The Preparedness and Early Response to Public Health Emergencies (PEPH) project seeks to work with groups at all levels from communities to government to create a disease preparedness system that really works and saves lives. Our team have been gathering vital insights from the lived experiences of communities and health professionals in South Omo and Konso to help establish baseline information. This is essential to monitor the performance of our work, spot potential problems and easily identify areas for change.
A key area to improve on is the knowledge of all parties involved in emergency response. We have gained some valuable insights into where there are gaps, which will influence our plans going forward.
It is reassuring to find that a considerable portion of the community know about climate sensitive diseases, however this was much lower with certain groups including females, children and young people, people with lower levels of education, farmers and daily labourers. It is very important that we engage these groups to ensure the project is reaching the most vulnerable. Across communities we are seeing low levels of understanding on how to respond to health emergencies.
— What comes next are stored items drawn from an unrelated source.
Lemma single_statement_reads text s :
  single_statement text = Ok s ->
  exists pre post, Lexes text (pre ++ post) /\ s = text_of pre /\ all_plain pre /\
    Forall (fun t => ignorable t = true) post /\
    (post = [] \/ exists x rest, post = (TSemicolon, x) :: rest).
Proof.
  destruct (Lexes_total text) as [ts Hts]. rewrite (single_statement_judge _ _ Hts).
  destruct (judge ts 0 None) as [e|] eqn:Hj; cbn [result_bind]; [|done]. intros [= <-].
  pose proof (Lexes_text _ _ Hts) as Ht.
  apply judge_before in Hj as [[-> Hp]|(pre & x & post & -> & Hpre & Hpost & ->)].
  - exists ts, []. rewrite app_nil_r, Ht, firstn_all. split; [done|]. split; [done|]. split; [done|]. split; [constructor|by left].
  - exists pre, ((TSemicolon, x) :: post). split; [done|]. split; [|split; [done|]].
    + rewrite <- Ht. unfold text_of. rewrite map_app, concat_app. cbn [Nat.add].
      by rewrite take_app_length.
    + split; [by constructor|eauto].
Qed.

(** C29. The statement taken from a request is exactly the text before its first
    free semicolon: [single_statement] succeeds precisely when the text holds no
    parameter outside quotes and comments and nothing but comments, spaces and
    semicolons follows that first semicolon, for every text whatever its quoting,
    unterminated comments and strings included. *)
Theorem single_statement_exact (text s : bytes) :
  single_statement text = Ok s <->
  exists pre post, Lexes text (pre ++ post) /\ s = text_of pre /\ all_plain pre /\
    Forall (fun t => ignorable t = true) post /\
    (post = [] \/ exists x rest, post = (TSemicolon, x) :: rest).
Proof.
  split; [apply single_statement_reads|].
  intros (pre & post & Hl & -> & Hpre & Hpost & Hend).
  rewrite (single_statement_judge _ _ Hl). pose proof (Lexes_text _ _ Hl) as Ht.
  destruct Hend as [->|(x & rest & ->)].
  - rewrite app_nil_r in *. rewrite (proj2 (judge_before pre _ None)) by auto. cbn [result_bind].
    by rewrite firstn_all, Ht.
  - inversion Hpost; subst.
    rewrite (proj2 (judge_before _ _ (Some (length (text_of pre))))) by (right; eauto 8). cbn [result_bind].
    unfold text_of. rewrite map_app, concat_app. by rewrite take_app_length.
Qed.

Section accepted.
Context {J : Json}.

(** Whatever a request holds, the text [sql] accepts and hands to osquery
    is trimmed, not blank, no longer than the request allows, reads SELECT or WITH
    first, and holds neither a parameter nor a semicolon outside comments and
    quotes: it is one statement. *)
Theorem sql_is_one_select (parse : json -> result bytes JobFailure) (raw : json) (s : bytes)
  (Hs : sql parse raw = Ok s) :
  s <> [] /\ (exists ts, Lexes s ts /\ all_plain ts) /\
  (to_ascii_uppercase (first_keyword s) = lit "SELECT" \/ to_ascii_uppercase (first_keyword s) = lit "WITH") /\
  exists text, parse raw = Ok text /\ chars_count text <= MAX_SQL /\
    exists one, single_statement text = Ok one /\ s = trim one.
Proof.
  unfold sql in Hs.
  destruct (json_is_null raw) eqn:Hn.
  { cbn [result_bind] in Hs. vm_compute in Hs. discriminate. }
  destruct (parse raw) as [text|] eqn:Hp; cbn [result_bind] in Hs; [|done].
  destruct (MAX_SQL <? chars_count text) eqn:Hlen; [done|].
  destruct (single_statement text) as [one|] eqn:Ho; cbn [result_bind] in Hs; [|done].
  case_bool_decide as Hne; [done|].
  destruct (str_eqb _ (lit "SELECT") || _) eqn:Hk; cbn [negb] in Hs; [|done]. injection Hs as <-.
  split; [done|]. split; [|split].
  - apply single_statement_reads in Ho as (pre & post & Hl & -> & Hpre & _).
    destruct (Lexes_cut _ _ _ Hl Hpre) as (ts & ? & ?). by eapply trim_plain.
  - apply orb_true_iff in Hk as [Hk|Hk]; apply str_eqb_eq in Hk; auto.
  - exists text. split; [done|]. split; [lia|]. eauto.
Qed.
End accepted.

Lemma denied_tables_disabled options :
  refuse_unless_denied_tables_disabled options = Ok tt ->
  Forall (fun t => In t (disabled_tables options)) DENIED_TABLES.
Proof.
  unfold refuse_unless_denied_tables_disabled. destruct (List.filter _ _) eqn:Hf; [|done]. intros _.
  apply List.Forall_forall. intros t Ht.
  destruct (existsb (str_eqb t) (disabled_tables options)) eqn:He.
  - apply existsb_exists in He as (x & Hx & ->%str_eqb_eq). done.
  - assert (In t []) as []. rewrite <- Hf. apply filter_In. by rewrite He.
Qed.

Lemma carving_disabled options :
  refuse_unless_carving_disabled options = Ok tt ->
  options !! lit "carver_disable_function" = Some (lit "true").
Proof.
  unfold refuse_unless_carving_disabled. destruct (options !! _) as [v|]; [|done].
  destruct (str_eqb v (lit "true")) eqn:E; [|done]. by apply str_eqb_eq in E as ->.
Qed.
We also identified that there were low levels of training of the government’s public health emergency management plan (PHEM) among health workers. PHEM exists to guide those involved in public health emergency management to prepare for disease outbreaks and so has a direct impact on the devastation resulting from health emergencies.
In addition, most health workers shared that they don’t use climate information to forecast disease outbreaks, however the majority did indicate that they thought this was important for them to understand.
Communication about preparedness and response is essential both during the build up to a disaster and during. However, we found that there were many issues with communication between groups.
Much of the information held by health workers about PHEM is not effectively being communicated with the community. This is in part due to lack of community structures but also due to a lack of responsibility taken to share the knowledge, often because this is not the primary purpose of health workers' roles. Building a stronger sense of responsibility among all groups about preparedness and early warnings is a vital component for our project.
Also while it is positive that health workers are a trusted source of information, their reach has a limit, especially if there are any dangers associated with travelling due to an impending climate emergency. Mass media channels have the ability to spread the message much further if the information is trusted. We therefore have a role to increase trust in mass media as part of an early warning system as this will support the health workers in reaching harder to reach communities.
Community Led Plans
We know that a community that is well-informed are able to coordinate and prepare well in responding to emergencies. Consistent feedback from communities and health workers is that there is a lack of involvement from communities to put plans into practice.
Using the participatory approaches, this project will encourage communities to lead and take ownership of plans to tackle disease outbreaks. These plans will be led by a taskforce who will connect with the health centres to ensure their plans align well. They also help to foster cooperation between government and the community that will reduce the impact of disasters on the public’s health.
Using the insights gained above we are working on activities to fill these gaps and are closely tracking the impact of what we do.
Training and support to health facilities on the use of PHEM will be provided and the project impact will be tracked by measuring how many health institutions use the PHEM system by the end of the project. This is also the case for sharing early warnings on climate related disease outbreaks. Thresholds for new climate sensitive diseases will also be developed as part of the project. This will be used to produce information about climate related diseases hazards for the health sector and for sharing with communities, triggering early response protocols.
Health facilities are being trained to set up plans that have stronger structures and processes to respond to and anticipate health hazards. These will include plans to improve coordination between health facilities, which is currently lacking.
We will also help communities to maintain a healthy environment to prevent communicable diseases and will be supporting communities to develop their own preparedness plans.